Il faut donc faire mieux avec le déploiement des vaccins de deuxième génération, qui sont efficaces contre le variant Omicron, qu’avec ceux de la première. Peut-être qu’en plus d’éviter le gaspillage, on réussira à vacciner davantage de gens dans les pays à faible et moyen revenu, plaide la pédiatre.

La recette pour atteindre une plus grande équité vaccinale ?

« On partage le gâteau pendant que le gâteau est frais. On ne donne pas des miettes de gâteau défraîchies, sèches et rassises, aux pays à bas et moyen revenu. Quand le gâteau est frais, tout le monde doit avoir sa part en temps et en heure », explique-t-elle.

Selon la Dre Liu, opter pour des modèles « qui sont basés sur la charité » comme COVAX et l’Accélérateur ACT n’est pas une solution. Le résultat sera perpétuellement le même : les pays les mieux nantis se serviront toujours en premier, et les restes iront aux plus pauvres.

« On n’a pas de gouvernance mondiale qui encourage une répartition […]. On n’a pas ces ententes-là encore. Je sais qu’il y a un traité pandémique qui va être livré en 2024, mais on a déjà une nouvelle alerte d’une urgence sanitaire de portée mondiale avec la variole simienne… 2024, c’est encore loin », souligne-t-elle.

La communauté internationale planche en effet sur un pacte entourant la gestion des pandémies, qu’elle espère conclure en mai 2024. Jeudi dernier, après une séance de négociations à Genève, il a été décidé que cet accord international serait juridiquement contraignant.

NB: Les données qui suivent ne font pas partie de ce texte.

(* ===== verification/PkgSpec.v ===== *)
(** * Correctness of the PKG reader *)

From S2P Require Import Prelude CLib Os Unpack Pkg.

(** The entry's data lies inside the image. *)
Definition entry_inside (img : bytes) (e : pkg_entry_t) : Prop :=
  0 <= pe_offset e < 2 ^ 32 /\ 0 <= pe_size e < 2 ^ 32 /\ pe_offset e + pe_size e <= strlen img.

(** What an opened container promises: its size is the image's, and every
    entry lies inside the image. *)
Record pkg_wf (f : Z) (img : bytes) (ctx : pkg_context_t) : Prop := PkgWf {
  pw_file : pkg_file ctx = Some f;
  pw_size : pkg_file_size ctx = strlen img;
  pw_entries : exists es, pkg_entries ctx = Some es /\ pkg_num_entries ctx = Z.of_nat (length es) /\
    1 <= pkg_num_entries ctx <= PKG_MAX_ENTRY_COUNT /\
    Forall (entry_inside img) es /\
    forall i e, es !! i = Some e ->
      e = pkg_entry_of (slice img (pkg_table_offset (pkg_header ctx) + 32 * Z.of_nat i) 32)
}.

Section open.
Context {W : Type} {os : OS W} {f : Z} {img : bytes} `{!ImageOS W f img}.
Context (Hbytes : Forall is_byte img) (Hsize : strlen img < 2 ^ 63).

Lemma get_file_size_ok (s : sysst W) :
  file_pos (os_state s) = 0 ->
  wp (get_file_size f) (fun r s' => (forall rc, r = inl rc -> rc < 0) /\
      forall n, r = inr n -> n = strlen img /\ file_pos (os_state s') = 0)
    (fun _ => True) s.
Proof.
  intros Hp. unfold get_file_size. wp_step. wp_step.
  match goal with H : os_step _ _ = _ |- _ => apply ftell_img in H as [Hp1 Hr1] end.
  case_if; [wp_step; split; [by intros ? [= <-] | done]|]. wp_step. wp_step. case_if; [wp_step; split; [by intros ? [= <-] | done]|]. zbool. subst.
  match goal with H : os_step (SysFseek _ _ _) _ = _ |- _ => apply fseek_end_img in H as Hp2 end.
  wp_step. wp_step. simpl in *.
  match goal with H : os_step (SysFtell _) _ = _ |- _ => apply ftell_img in H as [Hp3 Hr3] end.
  wp_step. wp_step. case_if; [wp_step; split; [by intros ? [= <-] | done]|]. zbool. subst.
  assert (r = 0) as -> by (destruct Hr1; lia).
  match goal with H : os_step (SysFseek _ _ SEEK_SET) _ = _ |- _ => apply fseek_img in H as Hp4; [|done] end.
  case_if; [wp_step; split; [by intros ? [= <-] | done]|]. wp_step. zbool. split; [done|]. intros n [= <-]. simpl. split; [|done].
  destruct Hr3 as [->|]; [|lia]. rewrite Hp2 in *. unfold u64. rewrite Z.mod_small; unfold strlen in *; lia.
Qed.

(** An entry record read at the position. *)
Lemma read_entries_ok n acc base (s : sysst W) :
  0 <= base -> file_pos (os_state s) = base + 32 * Z.of_nat (length acc) ->
  Forall (entry_inside img) acc ->
  (forall i e, acc !! i = Some e -> e = pkg_entry_of (slice img (base + 32 * Z.of_nat i) 32)) ->
  wp (pkg_read_entries n f (strlen img) acc)
    (fun r _ => (forall rc, r = inl rc -> rc < 0) /\
      forall es, r = inr es -> length es = (length acc + n)%nat /\
      Forall (entry_inside img) es /\
      (forall i e, es !! i = Some e -> e = pkg_entry_of (slice img (base + 32 * Z.of_nat i) 32)))
    (fun _ => True) s.
Proof.
  intros Hb. revert acc s. induction n as [|n IH]; intros acc s Hp HF Hi; cbn [pkg_read_entries].
  { wp_step. split; [done|]. intros es [= <-]. split; [lia|]. done. }
  wp_step. wp_step. rename r into b.
  match goal with H : os_step _ _ = _ |- _ => apply fread_img in H as (_ & Hs & Hp'); [|done|lia] end.
  case_if; [wp_step; split; [by intros ? [= <-] | done]|]. zbool. rewrite Heqb0 in Hs, Hp'.
  set (ent := pkg_entry_of b) in *.
  assert (He : 0 <= pe_offset ent < 2 ^ 32 /\ 0 <= pe_size ent < 2 ^ 32).
  { split; apply be32_at_range; rewrite Hs; by apply slice_byte. }
  change (pkg_entry_of b) with ent. rewrite (u64_small (pe_offset ent + pe_size ent)) by lia.
  case_if; [wp_step; split; [by intros ? [= <-] | done]|]. zbool.
  eapply wp_mono; [apply (IH (acc ++ [ent])) | |done].
  - simpl. rewrite Hp', Hp, length_app. simpl. unfold PKG_ENTRY_RECORD_SIZE. lia.
  - apply Forall_app. split; [done|]. apply Forall_singleton. unfold entry_inside. lia.
  - intros i e' [Hl|[Hge Hl]]%lookup_app_Some; [by apply Hi|].
    apply list_lookup_singleton_Some in Hl as [Hi0 <-]. unfold ent. rewrite Hs, Hp. do 2 f_equal; lia.
  - intros r s' [Hl0 Hr0]. split; [done|]. intros es Hes. destruct (Hr0 es Hes) as (Hl & HF' & Hi').
    split; [|done]. rewrite Hl, length_app. simpl. lia.
Qed.

Lemma pkg_init_ok path (s : sysst W) :
  wp (pkg_init path) (fun r _ => r.1 = 0 -> pkg_wf f img r.2) (fun _ => True) s.
Proof.
  unfold pkg_init. case_if; [by wp_step|]. wp_step. wp_step.
  match goal with H : os_step _ _ = (?r, _, _) |- _ => destruct r as [g|]; [|by wp_step] end.
  match goal with H : os_step _ _ = _ |- _ => apply fopen_img in H as [-> Hp0] end.
  cbv zeta. assert (Hfail : forall hdr size rc s', rc < 0 ->
            wp (ctx ← pkg_cleanup (PkgContext (Some f) size hdr None 0); mret (rc, ctx))
            (fun r _ => r.1 = 0 -> pkg_wf f img r.2) (fun _ => True) s').
  { intros hdr size rc s' Hrc. eapply wp_seq; [apply wp_any|]. intros. wp_step. simpl. lia. }
  eapply wp_seq; [by apply get_file_size_ok|]. intros sz s1 [Hl Hr].
  destruct sz as [rc|n]; [by apply Hfail, Hl|]. destruct (Hr n eq_refl) as [-> Hp1].
  case_if; [by apply Hfail|]. wp_step. wp_step. rename r into hdr.
  match goal with H : os_step _ _ = _ |- _ => apply fread_img in H as (_ & Hs & _); [|done|lia] end.
  case_if; [by apply Hfail|]. zbool.
  assert (Hhdr : Forall is_byte hdr) by (rewrite Hs; by apply slice_byte).
  case_if; [eapply wp_seq; [apply wp_any|]; intros; by apply Hfail|]. clear Heqb2.
  case_if; [wp_step; wp_step; by apply Hfail|]. zbool.
  pose proof (be32_at_range hdr HDR_OFF_ENTRY_COUNT Hhdr) as Hc.
  pose proof (be32_at_range hdr HDR_OFF_TABLE_OFFSET Hhdr) as Ht.
  case_if; [by apply Hfail|]. case_if; [by apply Hfail|]. case_if; [by apply Hfail|].
  wp_step. wp_step. case_if; [by apply Hfail|]. wp_step. wp_step. case_if; [by apply Hfail|]. zbool. subst.
  match goal with H : os_step (SysFseek _ _ _) _ = _ |- _ => apply fseek_img in H as Hp2; [|lia] end.
  eapply wp_seq; [eapply (read_entries_ok _ [] (be32_at hdr HDR_OFF_TABLE_OFFSET)); [lia | simpl; lia | done | done]|].
  intros es s2 [He0 He1]. destruct es as [rc|es]; [by apply Hfail, He0|].
  destruct (He1 es eq_refl) as (Hlen & HF & Hi). wp_step. intros _. split; [done | done |].
  exists es. simpl in *. split_and!; try done; lia.
Qed.

End open.

Section extract.
Context {W : Type} {os : OS W} {f : Z} {img : bytes} `{!ImageOS W f img}.

Lemma write_all_ok fuel fd p (s : sysst W) :
  wp (pkg_write_all fuel fd p)
    (fun ok s' => file_pos (os_state s') = file_pos (os_state s) /\
       (ok = true -> sent_on fd (os_trace s') = sent_on fd (os_trace s) ++ p)) (fun _ => True) s.
Proof.
  revert p s. induction fuel as [|fuel IH]; intros p s; [done|]. cbn [pkg_write_all].
  case_if; zbool; cycle 1.
  { wp_step. split; [done|]. intros _. destruct p; [by rewrite app_nil_r|]. unfold strlen in *. simpl in *. lia. }
  wp_step. wp_step. rename r into n.
  match goal with H : os_step _ _ = _ |- _ => apply write_img in H as Hp end.
  case_if; zbool.
  - wp_step. wp_step. case_if; [|by wp_step]. eapply wp_mono; [apply IH | |done]. simpl.
    intros ok s' [Hp' Hs]. split; [congruence|]. intros Hok. rewrite (Hs Hok).
    rewrite (proj2 (Z.ltb_ge 0 n)), andb_false_r, app_nil_r by lia. done.
  - case_if; [by wp_step|]. zbool. eapply wp_mono; [apply IH | |done]. simpl.
    intros ok s' [Hp' Hs]. split; [congruence|]. intros Hok. rewrite (Hs Hok), Z.eqb_refl.
    rewrite (proj2 (Z.ltb_lt 0 n)) by lia. simpl. by rewrite <- app_assoc, take_drop.
Qed.

Lemma copy_loop_ok blocks fuel fd pos remaining (s : sysst W) :
  0 <= pos -> 0 <= remaining -> file_pos (os_state s) = pos ->
  wp (pkg_copy_loop blocks fuel f fd remaining)
    (fun rc s' => rc = PKG_OK ->
       strlen (slice img pos remaining) = remaining /\
       sent_on fd (os_trace s') = sent_on fd (os_trace s) ++ slice img pos remaining) (fun _ => True) s.
Proof.
  revert pos remaining s. induction blocks as [|blocks IH]; intros pos remaining s Hp Hr Hpos; [done|].
  cbn [pkg_copy_loop]. case_if; zbool; cycle 1.
  { wp_step. intros _. assert (remaining = 0) as -> by lia. unfold slice. simpl. by rewrite app_nil_r. }
  set (to_read := if _ <? _ then _ else _).
  assert (Hto : 0 < to_read <= remaining) by (unfold to_read, COPY_BUF_SIZE; case_if; zbool; lia).
  wp_step. wp_step. rename r into got.
  match goal with H : os_step _ _ = _ |- _ => apply fread_img in H as (_ & Hs & Hp1); [|lia|lia] end.
  case_if; [by wp_step|]. case_if; [by wp_step|]. zbool.
  eapply wp_seq; [apply write_all_ok|]. intros ok s1 [Hp2 Hsent]. cbv beta. case_if; [by wp_step|]. zbool.
  eapply wp_mono; [apply (IH (pos + strlen got)) | |done]; [lia | lia | simpl in *; congruence |].
  intros rc s2 Hrc Hok. destruct (Hrc Hok) as [Hl Hs2]. rewrite Hpos in Hs.
  assert (Happ : slice img pos remaining = got ++ slice img (pos + strlen got) (remaining - strlen got)).
  { rewrite Hs at 1. rewrite slice_app by lia. f_equal. lia. }
  rewrite Happ, strlen_app, Hl, Hs2, Hsent by done. split; [lia|]. simpl. by rewrite app_nil_r, app_assoc.
Qed.

Lemma extract_fd_ok fuel ctx e fd (s : sysst W) :
  pkg_file ctx = Some f -> entry_inside img e ->
  wp (pkg_extract_file_fd fuel ctx e fd)
    (fun rc s' => rc = PKG_OK -> sent_on fd (os_trace s') =
       sent_on fd (os_trace s) ++ slice img (pe_offset e) (pe_size e)) (fun _ => True) s.
Proof.
  intros Hf (Ho & Hz & _). unfold pkg_extract_file_fd. rewrite Hf. case_if; [by wp_step|].
  case_if; [by wp_step|]. case_if; [by wp_step|]. wp_step. wp_step. case_if; [by wp_step|]. zbool. subst.
  match goal with H : os_step _ _ = _ |- _ => apply fseek_img in H as Hp; [|lia] end.
  eapply wp_mono; [apply (copy_loop_ok _ _ _ (pe_offset e)); [lia | lia | done] | |done].
  intros rc s' Hrc Hok. destruct (Hrc Hok) as [_ ->]. simpl. by rewrite app_nil_r.
Qed.

Definition readable (e : pkg_entry_t) (size : Z) : Prop :=
  pkg_entry_is_encrypted e = false /\ pe_size e <= PKG_MAX_ENTRY_SIZE /\ pe_size e <= size /\ 0 < size.

(** The error codes are negative. *)
Ltac neg_code :=
  wp_step; cbn [fst]; unfold PKG_ERR_PARAM, PKG_ERR_ENCRYPTED, PKG_ERR_RANGE, PKG_ERR_BUFFER_SMALL, PKG_ERR_IO;
  split; [intros ?; exfalso; lia|].

Lemma extract_buffer_ok ctx e size (s : sysst W) :
  pkg_file ctx = Some f -> entry_inside img e -> 0 <= size ->
  wp (pkg_extract_to_buffer ctx e size)
    (fun r _ => (0 <= r.1 -> r = (pe_size e, slice img (pe_offset e) (pe_size e)) /\ readable e size) /\
       (ReliableOS W f img -> readable e size -> 0 <= r.1)) (fun _ => False) s.
Proof.
  intros Hf (Ho & Hz & Hin) Hsz. unfold pkg_extract_to_buffer, readable. rewrite Hf.
  case_if; zbool; [neg_code; lia|]. case_if; [neg_code; intros _ [? _]; congruence|].
  case_if; zbool; [neg_code; lia|]. case_if; zbool; [neg_code; lia|]. case_if; zbool.
  { wp_step. cbn [fst]. split; [|done]. intros _. rewrite Heqb3. split; [done|]. split; [done|]. lia. }
  apply (wp_seek_read f img); [lia | lia | |].
  { intros r s' _ HR. neg_code. intros. done. }
  intros b s' (_ & Hb & _ & Hfull). case_if; zbool.
  - neg_code. intros HR _. rewrite Hfull in Heqb4 by done. lia.
  - wp_step. cbn [fst]. split; [|lia]. intros _. rewrite Heqb4 in *. rewrite <- Hb. split; [done|]. split; [done|]. lia.
Qed.

End extract.

Section container.
Context {W : Type} {os : OS W} {f : Z} {img : bytes} `{!ImageOS W f img}.

(** C13: an entry of an opened container is one of the records of its table, and
    extracting it yields the entry's bytes of the file and nothing else.
    Extraction into memory always returns; a result that is not an error is
    the entry's size, with the whole entry stored, and it happens only for
    entries that are not encrypted, at most 64 MiB and no larger than the
    buffer; for those it always happens when seeks and reads do not fail.
    Extraction to a descriptor that reports success has written exactly the
    entry's bytes. *)
Theorem pkg_extract_correct path s ctx s' id e size t :
  Forall is_byte img -> strlen img < 2 ^ 63 ->
  pkg_init path s = (Some (PKG_OK, ctx), s') ->
  pkg_find_entry_by_id ctx id = Some e -> 0 <= size ->
  let data := slice img (pe_offset e) (pe_size e) in
  (exists i, e = pkg_entry_of (slice img (pkg_table_offset (pkg_header ctx) + 32 * i) 32)) /\ pe_id e = id /\
  strlen data = pe_size e /\
  (exists r buf t', pkg_extract_to_buffer ctx e size t = (Some (r, buf), t') /\
     (0 <= r -> r = pe_size e /\ buf = data /\ readable e size) /\
     (ReliableOS W f img -> readable e size -> 0 <= r)) /\
  (forall fuel fd t', pkg_extract_file_fd fuel ctx e fd t = (Some PKG_OK, t') ->
     sent_on fd (os_trace t') = sent_on fd (os_trace t) ++ data).
Proof.
  intros Hb Hs Hi Hf Hsz data. pose proof (pkg_init_ok Hb Hs path s) as Hw. unfold wp in Hw. rewrite Hi in Hw.
  destruct (Hw eq_refl) as [Hfile _ (es & Hes & Hn & _ & HF & Htab)]. simpl in *.
  unfold pkg_find_entry_by_id in Hf. rewrite Hes, Hn, Nat2Z.id, take_ge in Hf by lia.
  apply find_some in Hf as [Hin Hid]. apply list_elem_of_In, list_elem_of_lookup in Hin as [i Hi'].
  pose proof (proj1 (Forall_lookup _ _) HF i e Hi') as He.
  split; [eexists; by eapply Htab|]. split; [by zbool|].
  split; [destruct He as (? & ? & ?); unfold data; rewrite strlen_slice; lia|]. split.
  - pose proof (extract_buffer_ok ctx e size t Hfile He Hsz) as Hx. unfold wp in Hx.
    destruct (pkg_extract_to_buffer _ _ _ _) as [[[r buf]|] t']; [|done]. exists r, buf, t'.
    destruct Hx as [H0 H1]. split; [done|]. split; [|done]. intros Hr.
    destruct (H0 Hr) as [[= -> ->] Hread]. done.
  - intros fuel fd t' Hrun. pose proof (extract_fd_ok fuel ctx e fd t Hfile He) as Hx. unfold wp in Hx.
    rewrite Hrun in Hx. by apply Hx.
Qed.

End container.

(** ** A container for evaluation *)

Definition be32 (z : Z) : bytes := [z / 16777216 mod 256; z / 65536 mod 256; z / 256 mod 256; z mod 256].

(** A header of 4096 bytes, one entry record, and the entry's data. *)
Definition demo_container (data : bytes) : bytes :=
  be32 PKG_MAGIC_CNT ++ replicate 12 0 ++ be32 1 ++ replicate 4 0 ++ be32 PKG_HEADER_SIZE ++ replicate 36 0 ++
  str "UP0001-CUSA00001_00-DEMO000000000000" ++ replicate 3996 0 ++
  be32 PKG_ENTRY_ID_PARAM_SFO ++ be32 0 ++ be32 0 ++ be32 0 ++ be32 4128 ++ be32 (strlen data) ++ replicate 8 0 ++
  data.

Definition demo_pkg_ctx (data : bytes) : pkg_context_t :=
  match (pkg_init (str "game.pkg") (img_init (demo_container data))).1 with
  | Some (_, ctx) => ctx
  | None => PkgContext None 0 pkg_header_zero None 0
  end.

Lemma pkg_extract_correct_witness :
  let img := demo_container (str "hello") in
  let e := PkgEntry PKG_ENTRY_ID_PARAM_SFO 0 0 0 4128 5 in
  Forall is_byte img /\ strlen img < 2 ^ 63 /\
  (pkg_init (str "game.pkg") (img_init img)).1 = Some (PKG_OK, demo_pkg_ctx (str "hello")) /\
  pkg_find_entry_by_id (demo_pkg_ctx (str "hello")) PKG_ENTRY_ID_PARAM_SFO = Some e /\
  exists t', pkg_extract_to_buffer (demo_pkg_ctx (str "hello")) e 10 (img_init img) = (Some (5, str "hello"), t').
Proof.
  intros img e.
  assert (Hb : Forall is_byte img) by by_compute.
  assert (Hs : strlen img < 2 ^ 63) by (vm_compute; reflexivity).
  assert (Hi : (pkg_init (str "game.pkg") (img_init img)).1 = Some (PKG_OK, demo_pkg_ctx (str "hello")))
    by (vm_compute; reflexivity).
  assert (Hf : pkg_find_entry_by_id (demo_pkg_ctx (str "hello")) PKG_ENTRY_ID_PARAM_SFO = Some e)
    by (vm_compute; reflexivity).
  assert (Hd : slice img (pe_offset e) (pe_size e) = str "hello") by (vm_compute; reflexivity).
  split; [exact Hb|]. split; [exact Hs|]. split; [exact Hi|]. split; [exact Hf|].
  destruct (pkg_init _ _) as [r s'] eqn:E. simpl in Hi. subst r.
  destruct (pkg_extract_correct _ _ _ _ _ _ 10 (img_init img) Hb Hs E Hf ltac:(lia))
    as (_ & _ & _ & (r & buf & t' & Hrun & Hok & Hrel) & _).
  destruct (Hok (Hrel _ ltac:(by_compute))) as (-> & -> & _). exists t'. rewrite Hrun, Hd. reflexivity.
Defined.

« Impensable » et « indéfendable »

Le député conservateur Pierre Paul-Hus considère qu’il est « impensable que tant de vaccins contre la COVID-19 dont auraient pu bénéficier d’autres pays ayant des taux de vaccination plus faibles aient dû être jetés », dénonce-t-il, y détectant « un autre exemple de la mauvaise planification et gestion du gouvernement ».

Son collègue néo-démocrate Don Davies n’est pas lui non plus prêt à absoudre le gouvernement Trudeau. « C’est indéfendable qu’on jette toutes ces doses pendant une pandémie mondiale. Je pense que les Canadiens devraient avoir honte », s’offusque-t-il à l’autre bout du fil.

S’il conçoit que le Canada n’est pas le seul à gaspiller, l’élu considère tout de même qu’il y a de sérieuses lacunes dans la gestion des stocks.

« Il y a de la négligence depuis le début de la pandémie, voire depuis des années […]. On n’a pas de système moderne et efficace d’inventaire de matériel dont on a besoin en cas d’urgence », souligne-t-il.

La vérificatrice générale du Canada avait d’ailleurs tapé sur les doigts de l’Agence de la santé publique dans un rapport publié en mai 2021. Elle lui avait reproché un manque d’efficacité dans le contrôle des stocks de la Réserve nationale stratégique d’urgence2.

2,75 % de pertes au Québec

Comme pour leur donner raison, le ministère québécois de la Santé et des Services sociaux (MSSS) a fourni à La Presse des données précises sur ses stocks de vaccins contre la COVID-19. Il chiffre à 640 000 le nombre de doses détruites, dont 177 000 « perdues » (fioles entamées, erreurs humaines, rupture de chaîne de froid, etc.) et 461 000 périmées et détruites. Près de 93 % des doses gaspillées parce qu’elles étaient périmées sont de Moderna.

« Le 30 décembre 2021, le gouvernement fédéral a offert une importante quantité de vaccins Moderna au Québec. Il s’agissait de surplus de vaccins qui n’avaient pas trouvé preneur à l’étranger. Cependant, ces vaccins expiraient rapidement, soit dès mars 2022. Le Québec a accepté 1 million de doses de ces vaccins », a expliqué dans un courriel Robert Maranda, porte-parole du MSSS. Le gouvernement québécois projetait un taux de perte de 5 % pendant la campagne de vaccination ; ce taux est présentement de 2,75 %, en tenant compte des doses périmées, a-t-il ajouté.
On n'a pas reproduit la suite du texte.